Another type of LLM value is their scalability and flexibility. Imagine the effort that goes into ramping up humans to deal with anticipated one-off spikes in demand, let alone unanticipated spikes in demand. We can summon and then dismiss many copies of the same agent for tasks of all shapes and sizes, at any time of your choosing. There is no need to deal with the headaches of outsourcing - timezones, cultural nuances, accents, international business operations. You can have 24/7 coverage with uniform response quality, instant global rollout of policy changes or other improvements in agent quality.
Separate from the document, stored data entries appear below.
(** The inputs of the verification side leave the cooldown alone. *)
Lemma verify_side_keeps_cooldown env email (w : World Instance) (i : Input) :
  is_timer_input i = false →
  cooldown_of (component (step env email w i)) = cooldown_of (component w).
Proof.
  unfold step, exec, react.
  destruct i as [input | clipboard | | | net | net | h]; try done; intros _.
  - unfold handleOtpChange_begin, setOtp, suspend_if, suspend_verify.
    unfold bind at 1. unfold bind at 1. unfold update at 1. simpl.
    destruct (String.length (accumulate input) =? 6)%nat; [| done].
    rewrite handleVerify_begin_spec.
    by destruct (six_digits (otp (render w))).
  - unfold handlePaste_begin, setOtp, suspend_if, suspend_verify.
    unfold bind at 1. unfold bind at 1. unfold emit at 1. simpl.
    destruct (String.eqb (accumulate clipboard) ""); [done |]. simpl.
    unfold bind at 1. unfold update at 1. simpl.
    destruct (String.length (accumulate clipboard) =? 6)%nat; [| done].
    rewrite handleVerify_begin_spec.
    by destruct (six_digits (otp (render w))).
  - unfold bind at 1. rewrite handleVerify_begin_spec.
    by destruct (six_digits (otp (render w))).
  - destruct (0 <? verifying (component w))%nat; [| done].
    unfold bind, resume_verify, update. by rewrite handleVerify_resume_spec.
Qed.

(** [cooldown_ok] holds on mount and is kept by every input. *)
Lemma cooldown_ok_initial : cooldown_ok initial.
Proof.
  unfold cooldown_ok, idle, initial; simpl.
  repeat split; try done. by left.
Qed.

Lemma cooldown_ok_step env email (w : World Instance) (i : Input) :
  cooldown_ok (component w) → cooldown_ok (component (step env email w i)).
Proof.
  intros Hok.
  destruct (is_timer_input i) eqn:Hi;
    [| by apply (cooldown_ok_ext (component w)); [apply verify_side_keeps_cooldown |]].
  pose proof Hok as (Hn & Hphase & Hres & Hfly).
  destruct i as [| | | | | net | h]; try done.
  - (* ClickResend *)
    rewrite click_resend_spec. unfold render.
    destruct (isResending (hooks (component w))) eqn:Hr; simpl; [exact Hok |].
    destruct (0 <? timeLeft (hooks (component w))) eqn:Ht; simpl; [exact Hok |].
    apply Z.ltb_ge in Ht.
    assert (timeLeft (hooks (component w)) = 0) as H0.
    { destruct Hphase as [(_ & _ & ?) | (h & _ & _ & _ & ?)]; lia. }
    unfold cooldown_ok, idle, counting. simpl. rewrite Hres.
    repeat split; done.
  - (* ResendSettles *)
    rewrite resend_settles_spec.
    destruct (0 <? resending (component w))%nat eqn:Hpos;
      [| exact Hok].
    apply Nat.ltb_lt in Hpos.
    destruct (isResending (hooks (component w))) eqn:Hr; [| lia].
    specialize (Hfly eq_refl).
    assert (idle (component w)) as (Href & Hint & _).
    { destruct Hphase as [? | (h & _ & _ & _ & ?)]; [done | lia]. }
    destruct (resend_acknowledged net); simpl.
    + unfold cooldown_ok, idle, counting, armed. simpl. rewrite Href, Hint. simpl.
      repeat split; try lia; try done.
      right. exists (nextHandle (component w)).
      repeat split; try lia; try done. apply (right_id_L ∅ (∪)).
    + unfold cooldown_ok, idle, counting. simpl. rewrite Hres.
      repeat split; done.
  - (* Tick *)
    rewrite tick_spec. case_decide as Hin; [| exact Hok]. simpl.
    destruct Hphase as [(_ & Hint & _) | (h' & Hh & Href & Hint & Ht)];
      [ rewrite Hint in Hin; by apply not_elem_of_empty in Hin |].
    assert (isResending (hooks (component w)) = false) as Hr.
    { destruct (isResending (hooks (component w))); [| done].
      specialize (Hfly eq_refl). lia. }
    unfold ticked. rewrite Href. simpl.
    destruct (timeLeft (hooks (component w)) <=? 1) eqn:Hle.
    + assert ((h' =? 0)%nat = false) as -> by (apply Nat.eqb_neq; lia). simpl.
      unfold cooldown_ok, idle, counting. simpl. rewrite Hres, Hr, Hint.
      repeat split; try done. left. repeat split. apply difference_diag_L.
    + apply Z.leb_gt in Hle.
      unfold cooldown_ok, idle, counting. simpl. rewrite Hres, Hr.
      repeat split; try done. right. exists h'. repeat split; try done; lia.
Qed.

Lemma cooldown_ok_run env email (inputs : list Input) (w : World Instance) :
  cooldown_ok (component w) → cooldown_ok (component (run env email w inputs)).
Proof.
  revert w. induction inputs as [| i inputs IH]; intros w Hok; [done |].
  simpl. apply IH. by apply cooldown_ok_step.
Qed.

Lemma reachable_cooldown_ok env email (w : World Instance) :
  reachable env email w → cooldown_ok (component w).
Proof.
  intros (ls & inputs & ->). apply cooldown_ok_run. apply cooldown_ok_initial.
Qed.

Lemma in_flight_is_idle (c : Instance) :
  cooldown_ok c → (0 < resending c)%nat →
  isResending (hooks c) = true ∧ idle c.
Proof.
  intros (_ & Hphase & Hres & Hfly) Hpos.
  destruct (isResending (hooks c)); [| lia]. split; [done |].
  specialize (Hfly eq_refl).
  destruct Hphase as [? | (h & _ & _ & _ & ?)]; [done | lia].
Qed.

Lemma running_is_counting (c : Instance) (h : nat) :
  cooldown_ok c → h ∈ intervals c →
  (1 ≤ h)%nat ∧ countdownRef c = Some h ∧ intervals c = {[h]}
  ∧ 1 ≤ timeLeft (hooks c) ≤ 60 ∧ isResending (hooks c) = false.
Proof.
  intros (_ & Hphase & _ & Hfly) Hin.
  destruct Hphase as [(_ & Hint & _) | (h' & Hh & Href & Hint & Ht)].
  { rewrite Hint in Hin. by apply not_elem_of_empty in Hin. }
  rewrite Hint in Hin. apply elem_of_singleton in Hin. subst h'.
  repeat split; try done; try lia.
  destruct (isResending (hooks c)); [| done]. specialize (Hfly eq_refl). lia.
Qed.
That level of consistency is typically paid for in Enterprise “Call us!” levels of pricing, but can now be had for the price of an on-demand GPU.

Conclusion

I don’t think I’m making any outlandish claims here - merely simple extrapolations of trends that I think have robust foundations, with a dash of history. And yet the conclusions are surprising. The world of 2030 will be as unrecognizable to us as the world of cellphones today was in 2010, and as the world of the connected Internet was in 2000.